A better Python object for JSON take 2

I wrote about wanting a better Python object for JSON. Now I’ve tried out a bunch of options, all inadequate, and am clearer what I want.

The best of the libraries I found was addict. Or maybe easydict because it is slightly less magic. dotmap is also OK but has one wrinkle. attrdict was the only one I couldn’t make work well.

I’ve put sample code exercising various libraries in this gist.

Here are the things I want, in order of priority:

  1. Dot access to fields instead of []
  2. Sensible default value for missing keys instead of an exception
  3. Ease of adding new nested values
  4. Ease of serializing to JSON
  5. Small performance hit

All the libraries provide #1, dot syntax for reading keys. The challenge is #2, what happens if the field is missing (like d.noObj in my code). dotmap and addict both return an empty dict {} for missing keys. That’s not a terrible default although I’d prefer None. attrdict.AttrDefault() lets you choose a different default value but has other problems. easydict just throws exceptions for missing keys; making the dot syntax of questionable usefulness.

The tricky thing is #3 and it ties to what happens if you then assign to an empty dict for a missing key. That’s required for convenient syntax for setting a deeply nested value, the ideal syntax of “d.other.nested.thing = 6”. Both dotmap and addict actually create an empty dict value in the data structure the moment you try to read an empty key. That lets nested assignment work, but leaves litter in your data structure. addict edges out dotmap here because it provides a .prune() method to remove them. easydict doesn’t create empty dict values, so nested assignment isn’t convenient but then it’s less magic.

#4, JSON serialization,is not too hard in any system. addict, easydict, and attrdict just let you pass the thing to json.dump(); their objects are subtypes of dict. dotmap requires you explicitly call .toDict().

I did not measure #5, performance. Each library has a different approach to when it copies data, would be worth examining.

I mentioned above I couldn’t make attrdict work for me. That may be my error, not the library’s. It’s neat in that there’s actually two options; AttrDefault, which provides alternate default values, and AttrDict, which is a bit simpler. But AttrDict has a mysterious / confusing design wrinkle for “Recursive attribute access” that’s a n00b trap. And I couldn’t figure out how to JSON serialize an AttrDefault, nor even how to turn it into a normal dict. Maybe I missed something.
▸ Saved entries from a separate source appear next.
(** * Price index and grouped averages of the real-estate analyzer

    A shallow embedding of [houingData.py]: the [Property] record, the
    binary search tree of [BSTNode]s keyed by [latestPrice], the range search
    over it, and the two grouping pipelines (average price by city, average
    price by sale year and city).

    Numbers.  [latestPrice] is a Python [float].  The embedding uses the
    rational numbers [Q]: the comparisons [<] and [<=] of finite floats are
    exactly those of the rationals they denote, and [sum] and [/] are taken
    without rounding.  Not-a-number and the infinities have no counterpart
    among the prices.  The theorems on the averages say which prices are
    summed, in which order, and divided by which count; the module
    [Binary64] runs the same grouping with the rounding of the machine
    numbers, and the prompt of [main] is modelled on values that include
    not-a-number and the infinities.

    Objects.  A [BSTNode] reference is either [None] or a node object that
    exclusively owns its two children, so the tree is an inductive type and
    the in-place update of [node.left] / [node.right] in [insert_bst] is the
    functional rebuild of the path to the new leaf.  The methods that read or
    assign [self.properties] and [self.price_bst_root] are computations in a
    small state-and-exception monad over the analyzer record.  The module
    [Heap] has the same methods on a store of node objects named by
    references, where the assignments to [node.left] and [node.right] are
    updates of the store; it is related to the tree by [represents].

    Left out: reading the CSV file, the [print] calls, the drawing of the
    plots and the writing of the report file; and the interpreter's
    recursion limit, so the two recursive methods run on trees of any
    depth. *)

From Stdlib Require Import List String ZArith QArith Bool.
From Stdlib Require Import Permutation Sorted SetoidList SetoidPermutation.
From Stdlib Require Import Lia Lqa.
From Stdlib Require Import Floats Uint63.
Import ListNotations.

Local Open Scope Q_scope.
Lemma parser_tokens_witness :
  (ends_in_digit "ComA1" = true ∧ "COMP1130" ∈ map (λ _ : ref, "COMP1130") [1%positive])
  ∧ (∃ tr, result (tokenOccurrence (λ _, "COMP1130") [1%positive] "COMP1130" "ComA1")
           = Some [tr]
           ∧ (safe_integer (parseInt "1") = true → tr.2 = 1%N)).
Proof.
  assert (ends_in_digit "ComA1" = true
          ∧ "COMP1130" ∈ map (λ _ : ref, "COMP1130") [1%positive]) as H.
  { split; [reflexivity|]. simpl. apply list_elem_of_here. }
  split; [exact H|].
  destruct (parser_tokens (λ _, "COMP1130") [1%positive]) as (_ & _ & _ & Ht).
  destruct (Ht "COMP1130" "ComA1") as (Hiff & _ & Htr & _).
  destruct (proj2 Hiff H) as [tr Hr]. exists tr. split; [exact Hr|].
  intros _. destruct (Htr tr Hr) as (p & g & d & _ & _ & _ & _ & _ & _ & Hn).
  vm_compute in Hr. injection Hr as <-. reflexivity.
Defined.

(** C7, the claim as stated fails: a token made of digits only gives a
    triple, whose group id is empty. *)
Lemma digits_only_token_is_parsed :
  getSpecOccurrences (λ _, "COMP1130") [1%positive] [("COMP1130", "12")]
  = MkEff [] (Some [("COMP1130", "", 12%N)])
  ∧ String.length "" = 0.
Proof. vm_compute. auto. Qed.

(** C7, amended.  The group id of every triple the parser returns holds no
    decimal digit, and may be empty: a non-empty token of a selected module
    that is made of digits only gives a triple with the empty group id, whose
    number is the value of the token when that value is below 2^53. *)
Theorem group_id_has_no_digit (id_of : ref → string) (S : list ref)
    (m : list (string * string)) :
  ∃ out,
    result (getSpecOccurrences id_of S m) = Some out
    ∧ (∀ module g n, (module, g, n) ∈ out → all_chars non_digit g = true)
    ∧ (∀ module occurrences t,
         (module, occurrences) ∈ m → t ∈ split "," occurrences →
         module ∈ map id_of S → t ≠ "" → all_chars is_digit t = true →
         (∃ n, (module, "", n) ∈ out)
         ∧ (safe_integer (parseInt t) = true → (module, "", parseInt t) ∈ out)).
Proof.
  rewrite getSpecOccurrences_flat. eexists. split; [reflexivity|]. split.
  - intros module g n Hin.
    apply list_elem_of_In, in_flat_map in Hin as ([mo occ] & _ & Hin).
    apply in_flat_map in Hin as (t & _ & Hin).
    rewrite tokenOccurrence_cases in Hin.
    destruct (bool_decide (mo ∈ map id_of S)); [|by destruct Hin].
    destruct (regex_match t) as [[g' d']|] eqn:Er; [|by destruct Hin].
    simpl in Hin. destruct Hin as [[= <- <- <-]|[]].
    by apply regex_match_spec in Er as (p & _ & Hg & _).
  - intros module occurrences t Hm Ht Hsel Hne Hd.
    assert ((module, "", parseInt t)
            ∈ flat_map (λ '(module, occurrences),
                 flat_map (λ t, default [] (result (tokenOccurrence id_of S module t)))
                          (split "," occurrences)) m) as Hin.
    { apply list_elem_of_In, in_flat_map. exists (module, occurrences).
      split; [by apply list_elem_of_In|]. apply in_flat_map. exists t.
      split; [by apply list_elem_of_In|].
      rewrite tokenOccurrence_cases, bool_decide_eq_true_2 by done.
      rewrite (proj2 (regex_match_spec t "" t)); [by left|].
      exists "". rewrite !app_empty_l. do 4 (split; [done|]). by left. }
    split; [by eexists|done].
Qed.

Lemma group_id_has_no_digit_witness :
  ∃ out,
    result (getSpecOccurrences (λ _, "COMP1130") [1%positive] [("COMP1130", "ComA1,12")])
    = Some out
    ∧ ("COMP1130", "", 12%N) ∈ out.
Proof.
  destruct (group_id_has_no_digit (λ _, "COMP1130") [1%positive] [("COMP1130", "ComA1,12")])
    as (out & Hr & _ & H).
  exists out. split; [exact Hr|].
  refine (proj2 (H "COMP1130" "ComA1,12" "12" _ _ _ _ _) _).
  - apply list_elem_of_here.
  - simpl. apply list_elem_of_further, list_elem_of_here.
  - simpl. apply list_elem_of_here.
  - discriminate.
  - reflexivity.
  - reflexivity.
Defined.

(** ** Module normalizer *)

Lemma tag_here_None_app (x y : string) :
  (3 ≤ String.length x)%nat → tag_here x = None → tag_here (x +:+ y) = None.
Proof.
  destruct x as [|u [|a [|b x]]]; simpl; try lia. intros _.
  by destruct (Ascii.eqb u "_" && is_upper a && is_1_to_9 b).
Qed.

Lemma has_tag_unfold (s : string) :
  has_tag s
  = match tag_here s with
    | Some _ => true
    | None => match s with "" => false | String _ s' => has_tag s' end
    end.
Proof. destruct s; reflexivity. Qed.

Lemma replace_tag_unfold (s : string) :
  replace_tag s
  = match tag_here s with
    | Some rest => rest
    | None => match s with "" => "" | String c s' => String c (replace_tag s') end
    end.
Proof. destruct s; reflexivity. Qed.

(** A title in which the pattern does not occur is unchanged. *)
Lemma replace_tag_absent (title : string) :
  has_tag title = false → replace_tag title = title.
Proof.
  induction title as [|c s IH]; [done|].
  rewrite has_tag_unfold, replace_tag_unfold.
  destruct (tag_here (String c s)); [done|]. intros H. by rewrite IH.
Qed.

Lemma string_length_app (a b : string) :
  String.length (a +:+ b) = String.length a + String.length b.
Proof. induction a as [|x a IH]; [done|]. rewrite app_cons. simpl. by rewrite IH. Qed.

(** The occurrence that is removed is the first from the left. *)
Lemma replace_tag_first (p rest : string) (a b : ascii) :
  is_upper a = true → is_1_to_9 b = true →
  has_tag (p +:+ String "_" (String a "")) = false →
  replace_tag (p +:+ String "_" (String a (String b rest))) = p +:+ rest.
Proof.
  intros Ha Hb. induction p as [|c p IH]; intros Hfree.
  - rewrite !app_empty_l, replace_tag_unfold. simpl. by rewrite Ha, Hb.
  - rewrite has_tag_unfold in Hfree. rewrite !app_cons in *.
    destruct (tag_here (String c (p +:+ String "_" (String a "")))) eqn:Et; [done|].
    rewrite replace_tag_unfold.
    assert (tag_here (String c (p +:+ String "_" (String a (String b rest)))) = None) as ->.
    { change (String "_" (String a (String b rest)))
        with (String "_" (String a "") +:+ String b rest).
      rewrite <- string_app_assoc, <- app_cons. apply tag_here_None_app; [|done].
      simpl. rewrite string_length_app. simpl. lia. }
    by rewrite IH.
Qed.

(** C5, the claim as stated fails: the tag that is removed need not end the
    title and its digit is never 0, and the fields [id] and [classes] are not
    carried over. *)
Lemma processModule_drops_id_and_keeps_trailing_tag :
  let raw : gmap string (field unit) :=
    <["title" := Text "COMP1130_S1 Intro_A0"]>
      (<["id" := Text "COMP1130_S1"]> (<["link" := Text "l"]> ∅)) in
  ∃ r, processModule raw = Some r
       ∧ r !! "title" = Some (Text "COMP1130 Intro_A0")
       ∧ strip_trailing_tag "COMP1130_S1 Intro_A0" = "COMP1130_S1 Intro"
       ∧ raw !! "id" = Some (Text "COMP1130_S1")
       ∧ r !! "id" = None.
Proof.
  eexists. split; [reflexivity|]. vm_compute. auto.
Qed.

(** C5, amended.  For an entry whose title is a string, the record's title
    is the raw title without the first occurrence, from the left and wherever
    it is, of an underscore, a letter [A-Z] and a digit [1-9], and is
    the raw title when there is none; the fields [classes] and [id] are left
    out; every other field of the entry is in the record, unchanged, and the
    record has no further field. *)
Theorem processModule_spec {V} (raw : gmap string (field V)) (title : string) :
  raw !! "title" = Some (Text title) →
  ∃ r, processModule raw = Some r
       ∧ r !! "title" = Some (Text (replace_tag title))
       ∧ r !! "classes" = None
       ∧ r !! "id" = None
       ∧ (∀ k, k ≠ "title" → k ≠ "classes" → k ≠ "id" → r !! k = raw !! k)
       ∧ (has_tag title = false → replace_tag title = title)
       ∧ (∀ p a b rest,
            title = p +:+ String "_" (String a (String b rest)) →
            is_upper a = true → is_1_to_9 b = true →
            has_tag (p +:+ String "_" (String a "")) = false →
            replace_tag title = p +:+ rest).
Proof.
  intros Ht. unfold processModule. rewrite Ht. eexists. split; [reflexivity|].
  split; [apply lookup_insert_eq|].
  split; [by rewrite lookup_insert_ne, 2!lookup_delete_ne, lookup_delete_eq|].
  split; [by rewrite lookup_insert_ne, lookup_delete_ne, lookup_delete_eq|].
  split; [intros k ???; by rewrite lookup_insert_ne, !lookup_delete_ne|].
  split; [apply replace_tag_absent|].
  intros p a b rest -> Ha Hb Hfree. by apply replace_tag_first.
Qed.

Lemma processModule_spec_witness :
  ∃ r, processModule (<["title" := Text "COMP1130_S1 Intro"]>
                        (<["dates" := Other 7]> (∅ : gmap string (field nat))))
       = Some r
       ∧ r !! "title" = Some (Text (replace_tag "COMP1130_S1 Intro"))
       ∧ r !! "dates" = Some (Other 7).
Proof.
  destruct (processModule_spec
              (<["title" := Text "COMP1130_S1 Intro"]>
                 (<["dates" := Other 7]> (∅ : gmap string (field nat))))
              "COMP1130_S1 Intro") as (r & Hr & Ht & _ & _ & Hk & _).
  - reflexivity.
  - exists r. split; [exact Hr|]. split; [exact Ht|].
    rewrite Hk; [reflexivity|discriminate..].
Defined.

(** The key of the catalog is what precedes the first underscore. *)
Lemma module_code_prefix (a b : string) :
  all_chars (λ c, negb (Ascii.eqb c "_")) a = true →
  module_code (a +:+ String "_" b) = a ∧ module_code a = a.
Proof.
  intros Ha. unfold module_code.
  by rewrite split_app_sep, split_no_sep.
Qed.

Section Catalog.
Context {V : Type}.
Implicit Types (data : list (string * gmap string (field V))).
Implicit Types (acc cat : gmap string (gmap string (field V))).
Doing this exercise made me wonder about the wisdom of #2, sensible default values. The problem is there’s not a one-size-fits-all default. Often you want it to be None, for simple primitives. But sometimes you might want [] for an empty list or {} for an empty object. If you want to let the programmer choose those values, you might as well go fully verbose and use the dict.get() method with its default value.

I could see using EasyDict in the future if I only wanted to read JSON and weren’t worried about #2, missing values. It’s the least magic. Or else Addict if I also wanted to construct JSON and get empty dicts returned for missing keys.

Update: it strikes me that a lightweight use of JSON schema would be helpful here. If you know what types to expect, you can fill in any missing keys with appropriate empty values. Not sure anyone uses JSON schema in the wild though. I’d want to start with something that auto-infers schema from examples. And I don’t care about validation, just using type expectations as hints on what to do with ambiguity.

Update Nov 2019: see FlexDict. It has solutions for the creating-objects-for-keys problem.

4 thoughts on “A better Python object for JSON take 2

  1. you’ve hooked me, i’m tempted to dive into this rabbithole yak shave now too. thanks for all the research!

    for reading at least, i wonder if we could come up with a magic default value for nonexistent keys that does what we want but avoids unpleasant surprises. we could easily write a small class that duck types like an empty dict *and* an empty list by boolean evaluating to `False` and responding to key access, attribute access, and indexing by returning itself.

    one catch is that `is None` would fail, which may not be possible to fix. another catch is that it’s magic, so it probably would surprise us at least a few times. still curious though.

    for writing, each instance could remember the access that generated it and serialize to the appropriate type: index => list, attr/key access => dict. the magic level is pretty scary at that point, of course.

  2. I like your idea, Ryan. I think the problem is much simpler if you only try to solve the reading JSON case. Most of the weirdness I describe above comes from trying to modify the objects and then reserialize them.

    It’d be worth circling back and seeing how Javascript handles it and why it feels simpler. Missing keys just have the value “undefined”, which works more or less like None in Python. It does not act like a list or a dict.

  3. I can see these being useful for some kinds of interactive use but how can any subclass of dict (which just about all of these seem to be) survive production use with attributes named ‘keys’ or ‘values’? That seems like a recipe for inscrutable disaster, well before any of the more complicated issues pop up.